**Task details:**
Whenever a line below holds the word "compile", copy that line.

**Collected data:**
[Start of Attachment]

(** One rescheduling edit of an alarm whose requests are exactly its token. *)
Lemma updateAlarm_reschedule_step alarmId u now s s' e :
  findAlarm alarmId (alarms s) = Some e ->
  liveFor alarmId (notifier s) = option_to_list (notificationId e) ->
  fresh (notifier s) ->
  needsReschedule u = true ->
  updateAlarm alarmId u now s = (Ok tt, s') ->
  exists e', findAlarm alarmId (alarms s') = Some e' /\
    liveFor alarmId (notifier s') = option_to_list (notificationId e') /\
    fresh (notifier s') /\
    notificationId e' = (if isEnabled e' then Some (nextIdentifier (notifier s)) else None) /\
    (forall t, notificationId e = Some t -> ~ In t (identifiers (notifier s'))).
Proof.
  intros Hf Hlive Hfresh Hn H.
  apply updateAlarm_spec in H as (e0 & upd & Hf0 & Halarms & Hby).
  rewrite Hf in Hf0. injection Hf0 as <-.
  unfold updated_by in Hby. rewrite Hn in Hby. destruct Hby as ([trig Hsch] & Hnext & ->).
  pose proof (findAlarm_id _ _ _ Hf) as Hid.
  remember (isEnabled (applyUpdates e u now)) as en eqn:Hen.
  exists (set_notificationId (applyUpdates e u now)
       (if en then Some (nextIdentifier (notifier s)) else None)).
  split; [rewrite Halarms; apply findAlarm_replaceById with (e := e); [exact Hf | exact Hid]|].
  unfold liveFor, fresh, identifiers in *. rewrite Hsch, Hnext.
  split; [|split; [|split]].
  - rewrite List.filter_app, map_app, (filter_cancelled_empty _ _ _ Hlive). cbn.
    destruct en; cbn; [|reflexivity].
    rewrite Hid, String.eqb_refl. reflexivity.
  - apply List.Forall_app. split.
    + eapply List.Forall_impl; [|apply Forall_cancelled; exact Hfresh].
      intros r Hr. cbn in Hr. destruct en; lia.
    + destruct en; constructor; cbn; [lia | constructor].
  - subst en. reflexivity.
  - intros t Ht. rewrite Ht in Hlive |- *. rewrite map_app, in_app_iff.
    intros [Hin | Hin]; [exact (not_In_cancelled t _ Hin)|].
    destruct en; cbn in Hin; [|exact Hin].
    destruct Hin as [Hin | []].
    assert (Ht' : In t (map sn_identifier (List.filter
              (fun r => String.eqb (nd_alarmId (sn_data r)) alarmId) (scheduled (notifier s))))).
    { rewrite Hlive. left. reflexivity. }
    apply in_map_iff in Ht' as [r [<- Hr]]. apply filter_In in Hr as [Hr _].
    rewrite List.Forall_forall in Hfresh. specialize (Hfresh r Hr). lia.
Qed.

[End of Attachment]
[Start of Attachment]

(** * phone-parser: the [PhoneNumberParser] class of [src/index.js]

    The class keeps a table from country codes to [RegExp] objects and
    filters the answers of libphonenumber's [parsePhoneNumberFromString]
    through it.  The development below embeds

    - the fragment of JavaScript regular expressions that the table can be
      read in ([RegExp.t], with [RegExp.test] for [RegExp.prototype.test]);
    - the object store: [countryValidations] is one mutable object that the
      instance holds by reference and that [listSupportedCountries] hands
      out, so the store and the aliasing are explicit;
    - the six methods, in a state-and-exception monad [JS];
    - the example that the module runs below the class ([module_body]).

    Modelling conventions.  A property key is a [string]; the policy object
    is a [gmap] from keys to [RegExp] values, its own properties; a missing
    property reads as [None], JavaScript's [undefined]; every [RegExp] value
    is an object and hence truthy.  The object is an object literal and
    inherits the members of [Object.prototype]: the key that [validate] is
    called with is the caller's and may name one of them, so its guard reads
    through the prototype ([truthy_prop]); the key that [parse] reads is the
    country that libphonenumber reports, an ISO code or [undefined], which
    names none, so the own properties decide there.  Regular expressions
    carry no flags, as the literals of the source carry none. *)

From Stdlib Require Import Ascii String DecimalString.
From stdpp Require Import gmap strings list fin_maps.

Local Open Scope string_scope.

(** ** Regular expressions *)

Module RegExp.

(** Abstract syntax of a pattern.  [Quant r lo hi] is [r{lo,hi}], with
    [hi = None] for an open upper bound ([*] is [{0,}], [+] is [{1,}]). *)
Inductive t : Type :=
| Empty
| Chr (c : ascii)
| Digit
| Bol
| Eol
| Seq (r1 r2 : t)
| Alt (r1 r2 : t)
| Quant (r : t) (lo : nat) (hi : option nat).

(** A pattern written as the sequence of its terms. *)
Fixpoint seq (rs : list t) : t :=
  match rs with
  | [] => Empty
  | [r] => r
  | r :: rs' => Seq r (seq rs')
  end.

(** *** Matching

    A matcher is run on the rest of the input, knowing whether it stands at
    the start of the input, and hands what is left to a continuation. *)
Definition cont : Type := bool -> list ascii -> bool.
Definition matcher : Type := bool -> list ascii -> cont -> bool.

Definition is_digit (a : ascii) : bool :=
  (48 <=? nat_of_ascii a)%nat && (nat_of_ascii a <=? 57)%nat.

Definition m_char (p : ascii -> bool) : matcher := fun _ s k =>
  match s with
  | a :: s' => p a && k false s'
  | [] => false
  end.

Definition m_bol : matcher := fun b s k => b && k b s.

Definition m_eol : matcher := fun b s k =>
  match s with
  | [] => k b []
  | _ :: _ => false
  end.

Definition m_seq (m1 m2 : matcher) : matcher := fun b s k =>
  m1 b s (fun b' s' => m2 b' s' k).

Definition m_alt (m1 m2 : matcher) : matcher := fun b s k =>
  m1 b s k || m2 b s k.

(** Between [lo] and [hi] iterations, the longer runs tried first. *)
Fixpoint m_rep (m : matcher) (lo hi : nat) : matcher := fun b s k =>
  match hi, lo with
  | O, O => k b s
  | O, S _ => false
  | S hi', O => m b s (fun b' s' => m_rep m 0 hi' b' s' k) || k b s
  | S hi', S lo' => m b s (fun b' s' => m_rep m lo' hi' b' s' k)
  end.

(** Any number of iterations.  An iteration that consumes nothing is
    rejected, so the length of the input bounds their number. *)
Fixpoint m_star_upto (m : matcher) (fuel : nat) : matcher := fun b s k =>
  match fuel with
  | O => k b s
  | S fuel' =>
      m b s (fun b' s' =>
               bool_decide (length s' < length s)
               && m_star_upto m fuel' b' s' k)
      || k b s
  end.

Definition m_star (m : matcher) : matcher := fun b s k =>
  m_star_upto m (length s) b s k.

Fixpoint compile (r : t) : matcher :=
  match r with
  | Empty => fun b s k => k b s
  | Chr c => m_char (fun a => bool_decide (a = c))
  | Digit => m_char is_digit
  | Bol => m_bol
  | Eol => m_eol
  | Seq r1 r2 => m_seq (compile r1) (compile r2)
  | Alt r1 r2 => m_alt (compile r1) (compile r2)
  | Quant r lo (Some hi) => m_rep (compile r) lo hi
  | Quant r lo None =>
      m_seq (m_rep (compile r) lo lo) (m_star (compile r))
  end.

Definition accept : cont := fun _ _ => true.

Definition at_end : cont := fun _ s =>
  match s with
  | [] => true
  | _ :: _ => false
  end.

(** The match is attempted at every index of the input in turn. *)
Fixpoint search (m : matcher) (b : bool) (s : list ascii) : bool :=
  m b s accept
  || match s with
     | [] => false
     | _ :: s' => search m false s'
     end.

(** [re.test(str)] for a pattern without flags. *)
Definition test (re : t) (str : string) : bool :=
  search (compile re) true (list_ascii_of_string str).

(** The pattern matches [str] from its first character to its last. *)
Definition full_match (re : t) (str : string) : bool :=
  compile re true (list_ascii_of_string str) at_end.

[End of Attachment]

**Written solution:**
Fixpoint compile (r : t) : matcher :=
  | Seq r1 r2 => m_seq (compile r1) (compile r2)
  | Alt r1 r2 => m_alt (compile r1) (compile r2)
  | Quant r lo (Some hi) => m_rep (compile r) lo hi
      m_seq (m_rep (compile r) lo lo) (m_star (compile r))
  search (compile re) true (list_ascii_of_string str).
  compile re true (list_ascii_of_string str) at_end.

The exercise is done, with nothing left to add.